Harry e Gina entreolharam-se, e em comum acordo, levantaram-se sem dizer nada. Antes que chegassem à porta, porém, Dumbledore os interrompeu dizendo:
- O que aconteceu nessa noite não sai dessa sala, entenderam? Ninguém pode saber que a gente conhece o plano do Voldemort. Eu quero que esses novos Comensais pensem que está tudo na mesma, e que eles vão poder agir numa boa. Se eles desconfiarem de qualquer coisa, passarão a ter mais cautela, e o nosso trabalho ficará mais difícil. Fui claro?

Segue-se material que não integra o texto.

(* ===== verification/FinshParser.v ===== *)
(** * The parser of the expression shell ([finsh_parser.c])

    Recursive descent over the tokens, each function one of the grammar. A node
    is its index in the table. [proc_assign_expr] and [proc_cast_expr], through
    which every recursion goes, have fuel for its depth; the loops have a turn
    for each character of the line. *)

From Stdlib Require Import ZArith Lia.
From stdpp Require Import base list.
From S2P Require Import RTThread.
From S2P Require Import Prelude.
From S2P Require Import Bytes.
From S2P Require Import FinshVm.
From S2P Require Import Finsh.
From S2P Require Import FinshHeap.
From S2P Require Import FinshNode.
From S2P Require Import FinshToken.

Notation P := (ST fparser) (only parsing).

Section parser.
Context `{!FinshLayout}.

(** ** Tokens and nodes *)

Definition check_token (token type : token_type) : P unit :=
  if decide (token = type) then mret ()
  else parse_error FINSH_ERROR_INVALID_TOKEN;; finsh_token_replay.
Definition match_token (type : token_type) : P unit :=
  token ← finsh_token_token;
  check_token token type.
Definition is_base_type (token : token_type) : bool :=
  match token with
  | token_void | token_char | token_short | token_int | token_long => true
  | _ => false
  end.

Definition link_sibling (i : nat) (v : option nat) : P unit := on_finsh (upd_node i (set_sibling v)).
Definition make_sys_node (type : node_kind) (node1 node2 : option nat) : P (option nat) :=
  node ← on_finsh (finsh_node_allocate type);
  (match node1, node with
   | Some i, Some n =>
       on_finsh (upd_node n (set_child (Some i)));;
       link_sibling i node2
   | _, _ => parse_error FINSH_ERROR_NULL_NODE
   end);;
  mret node.

(** The 16 characters [strncpy] takes of the token's string. *)
Definition proc_identifier : P (list Z) :=
  match_token token_identifier;;
  gets (λ s, take (Z.to_nat FINSH_NAME_MAX) (up_to_end (tk_string (fp_token s)))).

(** ** Types *)

Definition base_type (token : token_type) : finsh_type :=
  match token with
  | token_void => finsh_type_void
  | token_char => finsh_type_char
  | token_short => finsh_type_short
  | token_int => finsh_type_int
  | token_long => finsh_type_long
  | _ => finsh_type_unknown
  end.
Definition unsigned_type (token : token_type) : finsh_type :=
  match token with
  | token_char => finsh_type_uchar
  | token_short => finsh_type_ushort
  | token_int => finsh_type_uint
  | token_long => finsh_type_ulong
  | _ => finsh_type_unknown
  end.
Definition pointer_type (type : finsh_type) : finsh_type :=
  match type with
  | finsh_type_void => finsh_type_voidp
  | finsh_type_char | finsh_type_uchar => finsh_type_charp
  | finsh_type_short | finsh_type_ushort => finsh_type_shortp
  | finsh_type_int | finsh_type_uint => finsh_type_intp
  | finsh_type_long | finsh_type_ulong => finsh_type_longp
  | _ => finsh_type_voidp
  end.
Definition pointer_suffix (type : finsh_type) : P finsh_type :=
  token ← finsh_token_token;
  if decide (token = token_mul) then mret (pointer_type type)
  else finsh_token_replay;; mret type.
Definition unknown_type : P finsh_type :=
  finsh_token_replay;;
  parse_error FINSH_ERROR_UNKNOWN_TYPE;;
  mret finsh_type_unknown.
Definition proc_type : P finsh_type :=
  token ← finsh_token_token;
  if is_base_type token then pointer_suffix (base_type token)
  else if decide (token = token_unsigned) then
    token ← finsh_token_token;
    if is_base_type token then
      if decide (token = token_void) then unknown_type
      else pointer_suffix (unsigned_type token)
    else
      finsh_token_replay;;
      parse_error FINSH_ERROR_EXPECT_TYPE;;
      pointer_suffix finsh_type_unknown
  else unknown_type.

(** ** Binary operators *)

Definition or_op (t : token_type) : option node_kind :=
  match t with token_or => Some FINSH_NODE_SYS_OR | _ => None end.
Definition xor_op (t : token_type) : option node_kind :=
  match t with token_xor => Some FINSH_NODE_SYS_XOR | _ => None end.
Definition and_op (t : token_type) : option node_kind :=
  match t with token_and => Some FINSH_NODE_SYS_AND | _ => None end.
Definition shift_op (t : token_type) : option node_kind :=
  match t with
  | token_shl => Some FINSH_NODE_SYS_SHL
  | token_shr => Some FINSH_NODE_SYS_SHR
  | _ => None
  end.
Definition additive_op (t : token_type) : option node_kind :=
  match t with
  | token_sub => Some FINSH_NODE_SYS_SUB
  | token_add => Some FINSH_NODE_SYS_ADD
  | _ => None
  end.
Definition multiplicative_op (t : token_type) : option node_kind :=
  match t with
  | token_mul => Some FINSH_NODE_SYS_MUL
  | token_div => Some FINSH_NODE_SYS_DIV
  | token_mod => Some FINSH_NODE_SYS_MOD
  | _ => None
  end.
(** [next] is the function for the operands. *)
Fixpoint binary_loop (fuel : nat) (op : token_type → option node_kind) (next : P (option nat))
    (node : option nat) : P (option nat) :=
  token ← finsh_token_token;
  match op token with
  | None => finsh_token_replay;; mret node
  | Some type =>
      match fuel with
      | O => fail FHang
      | S fuel =>
          new ← next;
          node ← (match new with
                  | None => parse_error FINSH_ERROR_EXPECT_OPERATOR;; mret node
                  | Some _ => make_sys_node type node new
                  end);
          binary_loop fuel op next node
      end
  end.
Definition binary_expr (op : token_type → option node_kind) (next : P (option nat)) : P (option nat) :=
  node ← next;
  fuel ← char_fuel;
  binary_loop fuel op next node.
Definition proc_multiplicative_expr (cast : P (option nat)) : P (option nat) :=
  binary_expr multiplicative_op cast.
Definition proc_additive_expr (cast : P (option nat)) : P (option nat) :=
  binary_expr additive_op (proc_multiplicative_expr cast).
Definition proc_shift_expr (cast : P (option nat)) : P (option nat) :=
  binary_expr shift_op (proc_additive_expr cast).
Definition proc_and_expr (cast : P (option nat)) : P (option nat) :=
  binary_expr and_op (proc_shift_expr cast).
Definition proc_exclusive_or_expr (cast : P (option nat)) : P (option nat) :=
  binary_expr xor_op (proc_and_expr cast).
Definition proc_inclusive_or_expr (cast : P (option nat)) : P (option nat) :=
  binary_expr or_op (proc_exclusive_or_expr cast).

(** ** Operands; [assign] and [cast] are the functions for the inner expressions *)

Fixpoint param_loop (fuel : nat) (assign : P (option nat)) (node : nat) : P unit :=
  token ← finsh_token_token;
  if decide (token = token_comma) then
    match fuel with
    | O => fail FHang
    | S fuel =>
        new ← assign;
        link_sibling node new;;
        match new with
        | Some i => param_loop fuel assign i
        | None => parse_error FINSH_ERROR_EXPECT_OPERATOR;; param_loop fuel assign node
        end
    end
  else finsh_token_replay.
Definition proc_param_list (assign : P (option nat)) : P (option nat) :=
  node ← assign;
  match node with
  | None => mret None
  | Some i =>
      fuel ← char_fuel;
      param_loop fuel assign i;;
      mret (Some i)
  end.

(** The token's string, which has to have an end. *)
Definition token_string : P (list Z) :=
  s ← get;
  let l := tk_string (fp_token s) in
  if (zlen (up_to_end l) <? FINSH_STRING_MAX) then mret (up_to_end l) else fail FBounds.
Definition proc_primary_expr (assign : P (option nat)) : P (option nat) :=
  token ← finsh_token_token;
  v ← gets (λ s, tk_value (fp_token s));
  match token with
  | token_identifier =>
      finsh_token_replay;;
      id ← proc_identifier;
      on_finsh (finsh_node_new_id id)
  | token_left_paren =>
      expr ← assign;
      match_token token_right_paren;;
      mret expr
  | token_value_int => on_finsh (finsh_node_new_int (s32 v))
  | token_value_long => on_finsh (finsh_node_new_long (s32 v))
  | token_value_char => on_finsh (finsh_node_new_char (u8 v))
  | token_value_string =>
      l ← token_string;
      on_finsh (finsh_node_new_string l)
  | token_value_null => on_finsh (finsh_node_new_ptr 0)
  | _ => parse_error FINSH_ERROR_INVALID_TOKEN;; mret None
  end.

(** The parameters, after the left parenthesis. *)
Definition call_params (assign : P (option nat)) : P (option nat) :=
  token ← finsh_token_token;
  if decide (token = token_right_paren) then mret None
  else
    finsh_token_replay;;
    params ← proc_param_list assign;
    match_token token_right_paren;;
    mret params.
Fixpoint postfix_loop (fuel : nat) (assign : P (option nat)) (node : option nat) : P (option nat) :=
  token ← finsh_token_token;
  match token, fuel with
  | token_inc, S fuel =>
      node ← make_sys_node FINSH_NODE_SYS_INC node None;
      postfix_loop fuel assign node
  | token_dec, S fuel =>
      node ← make_sys_node FINSH_NODE_SYS_DEC node None;
      postfix_loop fuel assign node
  | token_left_paren, S fuel =>
      params ← call_params assign;
      node ← make_sys_node FINSH_NODE_SYS_FUNC node params;
      postfix_loop fuel assign node
  | token_inc, O | token_dec, O | token_left_paren, O => fail FHang
  | _, _ => finsh_token_replay;; mret node
  end.
Definition proc_postfix_expr (assign : P (option nat)) : P (option nat) :=
  node ← proc_primary_expr assign;
  fuel ← char_fuel;
  postfix_loop fuel assign node.

Definition unary_node (type : node_kind) (cast : P (option nat)) : P (option nat) :=
  node ← cast; make_sys_node type node None.
Definition proc_unary_expr (assign cast : P (option nat)) : P (option nat) :=
  token ← finsh_token_token;
  match token with
  | token_add => cast
  | token_inc => unary_node FINSH_NODE_SYS_PREINC cast
  | token_sub =>
      node ← cast;
      zero ← on_finsh (finsh_node_new_long 0);
      make_sys_node FINSH_NODE_SYS_SUB zero node
  | token_dec => unary_node FINSH_NODE_SYS_PREDEC cast
  | token_bitwise => unary_node FINSH_NODE_SYS_BITWISE cast
  | token_mul => unary_node FINSH_NODE_SYS_GETVALUE cast
  | token_and => unary_node FINSH_NODE_SYS_GETADDR cast
  | _ => finsh_token_replay;; proc_postfix_expr assign
  end.

(** Every left parenthesis here begins a cast. *)
Definition cast_body (assign cast : P (option nat)) : P (option nat) :=
  token ← finsh_token_token;
  if decide (token = token_left_paren) then
    type ← proc_type;
    match_token token_right_paren;;
    node ← cast;
    match node with
    | Some i =>
        on_finsh (upd_data i (set_data_type (finsh_type_code type)));;
        mret node
    | None => finsh_token_replay;; proc_unary_expr assign cast
    end
  else finsh_token_replay;; proc_unary_expr assign cast.
Definition assign_body (assign cast : P (option nat)) : P (option nat) :=
  node ← proc_inclusive_or_expr cast;
  token ← finsh_token_token;
  if decide (token = token_assign) then
    new ← assign;
    make_sys_node FINSH_NODE_SYS_ASSIGN node new
  else finsh_token_replay;; mret node.
Fixpoint proc_assign_expr (depth : nat) : P (option nat) :=
  match depth with
  | O => fail FHang
  | S depth => assign_body (λ s, proc_assign_expr depth s) (λ s, proc_cast_expr depth s)
  end
with proc_cast_expr (depth : nat) : P (option nat) :=
  match depth with
  | O => fail FHang
  | S depth => cast_body (λ s, proc_assign_expr depth s) (λ s, proc_cast_expr depth s)
  end.
(** An inner expression is entered by a token, through a cast or an assignment. *)
Definition depth_fuel : P nat := n ← char_fuel; mret (2 * n)%nat.
Definition proc_expr : P (option nat) := depth ← depth_fuel; proc_assign_expr depth.

(** ** Statements and declarations *)

Definition proc_expr_statement : P (option nat) :=
  token ← finsh_token_token;
  if decide (token = token_semicolon) then mret None
  else
    finsh_token_replay;;
    expr ← proc_expr;
    match_token token_semicolon;;
    mret expr.

Definition declare (type : finsh_type) : P (list Z) :=
  id ← proc_identifier;
  r ← on_finsh (finsh_var_insert id type);
  (if r <? 0 then parse_error FINSH_ERROR_VARIABLE_EXIST else mret ());;
  mret id.
(** The initialiser of a declarator, after [=]: the token reached, the first
    and the last of the nodes made. *)
Definition decl_assign (id : list Z) (node last : option nat) :
    P (token_type * option nat * option nat) :=
  assign ← proc_expr;
  match assign with
  | None => mret (token_assign, node, last)
  | Some _ =>
      idnode ← on_finsh (finsh_node_new_id id);
      new ← make_sys_node FINSH_NODE_SYS_ASSIGN idnode assign;
      (match node, last with
       | Some _, Some e => link_sibling e new
       | Some _, None => fail FNull
       | None, _ => mret ()
       end);;
      token ← finsh_token_token;
      mret (token, (match node with Some _ => node | None => new end), new)
  end.
Fixpoint decl_loop (fuel : nat) (type : finsh_type) (token : token_type) (node last : option nat) :
    P (token_type * option nat) :=
  if decide (token = token_comma) then
    match fuel with
    | O => fail FHang
    | S fuel =>
        id ← declare type;
        token ← finsh_token_token;
        if decide (token = token_assign) then
          '(token, node, last) ← decl_assign id node last;
          decl_loop fuel type token node last
        else decl_loop fuel type token node last
    end
  else mret (token, node).
Definition proc_variable_decl : P (option nat) :=
  type ← proc_type;
  id ← declare type;
  token ← finsh_token_token;
  match token with
  | token_comma =>
      fuel ← char_fuel;
      '(token, node) ← decl_loop (S fuel) type token None None;
      check_token token token_semicolon;;
      mret node
  | token_assign =>
      fuel ← char_fuel;
      '(token, node, last) ← decl_assign id None None;
      '(token, node) ← decl_loop fuel type token node last;
      check_token token token_semicolon;;
      mret node
  | token_semicolon => mret None
  | _ => parse_error FINSH_ERROR_EXPECT_TYPE;; mret None
  end.

(** ** The parser *)

(** A statement or a declaration, linked behind the last node; [None] for the
    last node stands where there is no root. *)
Definition parse_item (token : token_type) (node : option nat) : P (option nat) :=
  finsh_token_replay;;
  s ← get;
  let is_decl := is_base_type token || bool_decide (token = token_unsigned) in
  let item := if is_decl then proc_variable_decl else proc_expr_statement in
  match fp_root s with
  | None =>
      new ← item;
      modify (λ s, mk_fparser (fp_token s) new (fp_finsh s));;
      mret new
  | Some _ =>
      new ← item;
      (match node with Some i => link_sibling i new | None => fail FNull end);;
      match new with
      | Some _ => mret new
      | None =>
          (if is_decl || bool_decide (token = token_identifier) then mret ()
           else finsh_token_token;; mret ());;
          mret node
      end
  end.
Fixpoint parser_loop (fuel : nat) (token : token_type) (node : option nat) : P unit :=
  match token with
  | token_eof | token_bad => mret ()
  | _ =>
      match fuel with
      | O => fail FHang
      | S fuel =>
          node ← parse_item token node;
          s ← get;
          match fp_root s with
          | None => mret ()
          | Some _ => token ← finsh_token_token; parser_loop fuel token node
          end
      end
  end.
Definition finsh_parser_run (string : list Z) : P unit :=
  finsh_token_init string;;
  token ← finsh_token_token;
  fuel ← char_fuel;
  parser_loop fuel token None.
Definition finsh_parser_init : P unit :=
  modify (λ s, mk_fparser zero_token None (fp_finsh s)).

(** ** [finsh_init.c] *)

Definition finsh_init : P unit :=
  finsh_parser_init;;
  on_finsh (finsh_node_init;; finsh_var_init;; finsh_error_init;; finsh_heap_init).
Definition finsh_flush : P unit :=
  finsh_parser_init;;
  on_finsh (finsh_node_init;; finsh_error_init).
Definition finsh_reset : P unit :=
  on_finsh (finsh_node_init;; finsh_var_init;; finsh_error_init;; finsh_heap_init).
End parser.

Harry e Gina balançaram suas cabeças em sinais positivos, e murmuraram : "Sim, Diretor.". Ao saírem de sua sala, nenhum dos dois disse mais nada, até chegarem ao quadro da Mulher Gorda. Havia muita coisa se passando pela cabeça de Harry, e ele suspeitava que a linha de pensamento da Gina era mais ou menos a mesma. Como é que ele reagiria quando os alunos que saíram para as festas de final de ano voltassem? Qualquer um deles poderia ser um Comensal da Morte a mando do Voldemort, para descobrir e entregar a identidade de Gina. Talvez eles pudessem diminuir essa lista, excluindo aqueles que são de famílias trouxas. Harry acreditava que o Voldemort não se "rebaixaria" a esse ponto. Se nem o Snape sabia as identidades dos recrutados, isso queria dizer que o Voldemort estava agindo com muita cautela e segredo. Provavelmente nenhum Comensal, a não ser os pais dos novos recrutas, sabia quem eles eram. Talvez por isso, Snape estivesse às escuras também. Isso, e o fato de que Voldemort já não confiava mais em alguns de seus Comensais da Morte como costumava. Através de várias reuniões da Ordem da Fênix, Harry ficou sabendo que o Snape estava tendo cada vez mais dificuldades de conseguir informações. E o Dumbledore já disse que, se for necessário, para a proteção do Snape, talvez o Professor de Poções não voltasse mais às reuniões de Comensais da Morte.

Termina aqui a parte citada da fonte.